Amalias Wohnung lag im dritten Stock eines alten, eingerüsteten Gebäudes. Es war einer der Palazzi in der Altstadt, die nachts halbverwaist und tagsüber mit Beschäftigten bevölkert sind, welche Führerscheine verlängern, Geburtsurkunden oder Meldebescheinigungen beschaffen, am Computer Reservierungen oder Tickets für Flugzeug, Bahn und Schiff heraussuchen, Versicherungspolicen gegen Diebstahl, Feuer, Krankheit und Tod ausfertigen und unübersichtliche Steuererklärungen verfassen. Mietwohnungen gab es nur wenige, aber als mein Vater uns vor über zwanzig Jahren alle vier aus dem Haus geworfen hatte ‒ damals, als Amalia ihm gesagt hatte, sie wolle sich von ihm trennen, und wir Töchter sie nachdrücklich darin bestärkt hatten ‒, fanden wir hier eine kleine Wohnung zur Miete.
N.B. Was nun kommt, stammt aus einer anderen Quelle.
Lemma keeps_process_one (I : FS -> Prop) (p : string) (pc ec : nat) :
  (forall fs t, I fs -> I (fst (write_text io fs p t))) ->
  keeps I (process_one io p pc ec).
Proof.
  intros Hw. unfold process_one. apply keeps_try_except.
  - apply keeps_bind; [now apply keeps_process_file|].
    intros b. apply keeps_ret.
  - intros e. apply keeps_bind; [apply keeps_print_line|].
    intros _. apply keeps_ret.
Qed.

Lemma keeps_process_loop (I : FS -> Prop) (files : list string) :
  (forall p fs t, In p files -> I fs -> I (fst (write_text io fs p t))) ->
  forall pc ec, keeps I (process_loop io files pc ec).
Proof.
  induction files as [|p files IH]; intros Hw pc ec; cbn [process_loop].
  - apply keeps_ret.
  - apply keeps_bind.
    + apply keeps_process_one. intros fs t. apply Hw. now left.
    + intros counts. apply IH. intros q fs t Hq. apply Hw. now right.
Qed.

Lemma keeps_process_found (I : FS -> Prop) (files : list string) :
  (forall p fs t, In p files -> I fs -> I (fst (write_text io fs p t))) ->
  keeps I (process_found io files).
Proof.
  intros Hw. unfold process_found. destruct files as [|p files].
  - apply keeps_bind; [apply keeps_print_line|].
    intros _. apply keeps_ret.
  - apply keeps_bind; [apply keeps_print_line|]. intros _.
    apply keeps_bind; [now apply keeps_process_loop|]. intros counts.
    cbv zeta.
    repeat (apply keeps_bind; [apply keeps_print_line|]; intros _).
    apply keeps_ret.
Qed.

Lemma find_markdown_files_listed (fs : FS) (c : C) :
  find_markdown_files io po (fs, c)
  = ((fs, c),
     match iterdir io fs with
     | Returned entries => Returned (markdown_files_among po entries)
     | Raised e => Raised e
     end).
Proof.
  unfold find_markdown_files, list_dir, bind, ret. cbn [fst].
  destruct (iterdir io fs) as [entries|e]; reflexivity.
Qed.

(** [process_all_files] is the listing followed by the rest. *)
Lemma process_all_files_listed (fs : FS) (c : C) :
  process_all_files io po (fs, c)
  = match iterdir io fs with
    | Returned entries =>
        process_found io (markdown_files_among po entries) (fs, c)
    | Raised e => ((fs, c), Raised e)
    end.
Proof.
  unfold process_all_files, find_markdown_files, list_dir.
  unfold bind at 1 2. cbn [fst].
  destruct (iterdir io fs) as [entries|e]; reflexivity.
Qed.

(** *** Runs of [process_file] *)

Lemma process_file_true_inv (fs fs' : FS) (c c' : C) (p : string) :
  process_file io p (fs, c) = ((fs', c'), Returned true) ->
  exists t,
    read_text io fs p = Returned t
    /\ detect_indented_code_blocks t <> []
    /\ write_text io fs p (convert_to_fenced_blocks t) = (fs', Returned tt).
Proof.
  unfold process_file, try_except, bind, ret, read_file, write_file,
    print_line.
  cbn [fst snd].
  destruct (read_text io fs p) as [t|e] eqn:Er; cbn [fst snd].
  - rewrite changed_test.
    destruct (detect_indented_code_blocks t) as [|b bs] eqn:Ed;
      cbn [fst snd].
    + destruct (print_out io c (Msg_no_changes p)) as [c1 [[]|e1]];
        cbn [fst snd]; [discriminate|].
      destruct (is_exception io e1); [|discriminate].
      destruct (print_out io c1 (Msg_error_processing p e1))
        as [c2 [[]|e2]]; discriminate.
    + destruct (write_text io fs p (convert_to_fenced_blocks t))
        as [fs1 [[]|e1]] eqn:Ew; cbn [fst snd].
      * destruct (print_out io c (Msg_processed p)) as [c1 [[]|e1]];
          cbn [fst snd].
        -- intros H. inversion H; subst. exists t.
           split; [reflexivity|].
           split; [rewrite Ed; discriminate | exact Ew].
        -- destruct (is_exception io e1); [|discriminate].
           destruct (print_out io c1 (Msg_error_processing p e1))
             as [c2 [[]|e2]]; discriminate.
      * destruct (is_exception io e1); [|discriminate].
        destruct (print_out io c (Msg_error_processing p e1))
          as [c2 [[]|e2]]; discriminate.
  - destruct (is_exception io e); [|discriminate].
    destruct (print_out io c (Msg_error_processing p e))
      as [c2 [[]|e2]]; discriminate.
Qed.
Der Palazzo hatte mir nie gefallen. Er schüchterte mich genauso ein wie ein Gefängnis, wie ein Gerichtsgebäude oder wie ein Krankenhaus. Meine Mutter dagegen war zufrieden, sie fand ihn imposant. Dabei war er hässlich und dreckig bis hin zum großen Portal, dessen Schloss jedes Mal aufgebrochen wurde, sobald der Verwalter es hatte reparieren lassen. Die Türflügel mit den großen Messingknäufen, die man seit Anfang des Jahrhunderts nicht mehr geputzt hatte, waren eingestaubt und von den Abgasen geschwärzt. In dem langen, höhlenartigen Durchgang zum Innenhof hielt sich tagsüber immer jemand auf: Schüler, Passanten, die auf den drei Meter weiter haltenden Bus warteten, Verkäufer von Feuerzeugen, Papiertaschentüchern, gerösteten Maiskolben oder Kastanien, Touristen, die Zuflucht vor Hitze oder Regen suchten, oder allerlei finstere Gestalten in ständiger Betrachtung der Schaukästen an den Wänden zu beiden Seiten. Letztere täuschten für gewöhnlich vor, auf irgendetwas zu warten, während sie die kunstvollen Bilder eines betagten Fotografen anstarrten, der sein Studio im Palazzo hatte: Paare in Hochzeitsgarderobe, lächelnde, strahlende Mädchen, junge, frech dreinblickende Männer in Uniform. Vor Jahren war für einige Tage auch ein Passfoto von Amalia ausgestellt worden. Ich war es, die den Fotografen aufgefordert hatte, es zu entfernen, bevor mein Vater daran vorbeikommen und wütend die Scheibe einschlagen würde.